[[ SOURCE MATERIAL, beginning ]]
(** X13. The regressor files of one call are [confounds_%02d.rst] numbered from
    zero in the working directory, and no two of them have the same name,
    also from the hundredth on, where the number takes three digits. *)
Theorem regressor_files_distinct {num} (cwd : string)
    (tables : gmap string (table num))
    (written written' : gmap string (list (list num)))
    (confounds nuisance_regressors regressor_files : list string) :
  create_nuisance_regressors cwd tables written confounds nuisance_regressors
  = Ok (regressor_files, written') ->
  regressor_files = map (regressor_path cwd) (seq 0 (length confounds))
  /\ NoDup regressor_files.
Proof.
  intros H%regressors_loop_files. cbn [app] in H. subst. split; [done|].
  apply NoDup_fmap_2_strong; [|apply NoDup_seq].
  intros i j _ _. apply regressor_path_inj.
Qed.

Lemma regressor_files_distinct_witness :
  ["/wd/confounds_00.rst"]
  = map (regressor_path "/wd") (seq 0 1)
  /\ NoDup ["/wd/confounds_00.rst"].
Proof.
  refine (regressor_files_distinct "/wd" example_tables ∅
            (<["/wd/confounds_00.rst" := [[1; 2]; [3; 4]; [5; 6]]%Z]> ∅)
            ["sub-01_task-memory_run-01_confounds.tsv"] ["CompCor"; "FD"]
            ["/wd/confounds_00.rst"] _).
  vm_compute. reflexivity.
Defined.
[[ SOURCE MATERIAL, end ]]
-- DESCRIPTION OF THE TASK --
Every entry should be reproduced exactly, with no part omitted.

-- EXERCISE ANSWER --
(** X13. The regressor files of one call are [confounds_%02d.rst] numbered from
    zero in the working directory, and no two of them have the same name,
    also from the hundredth on, where the number takes three digits. *)
Theorem regressor_files_distinct {num} (cwd : string)
    (tables : gmap string (table num))
    (written written' : gmap string (list (list num)))
    (confounds nuisance_regressors regressor_files : list string) :
  create_nuisance_regressors cwd tables written confounds nuisance_regressors
  = Ok (regressor_files, written') ->
  regressor_files = map (regressor_path cwd) (seq 0 (length confounds))
  /\ NoDup regressor_files.
Proof.
  intros H%regressors_loop_files. cbn [app] in H. subst. split; [done|].
  apply NoDup_fmap_2_strong; [|apply NoDup_seq].
  intros i j _ _. apply regressor_path_inj.
Qed.

Lemma regressor_files_distinct_witness :
  ["/wd/confounds_00.rst"]
  = map (regressor_path "/wd") (seq 0 1)
  /\ NoDup ["/wd/confounds_00.rst"].
Proof.
  refine (regressor_files_distinct "/wd" example_tables ∅
            (<["/wd/confounds_00.rst" := [[1; 2]; [3; 4]; [5; 6]]%Z]> ∅)
            ["sub-01_task-memory_run-01_confounds.tsv"] ["CompCor"; "FD"]
            ["/wd/confounds_00.rst"] _).
  vm_compute. reflexivity.
Defined.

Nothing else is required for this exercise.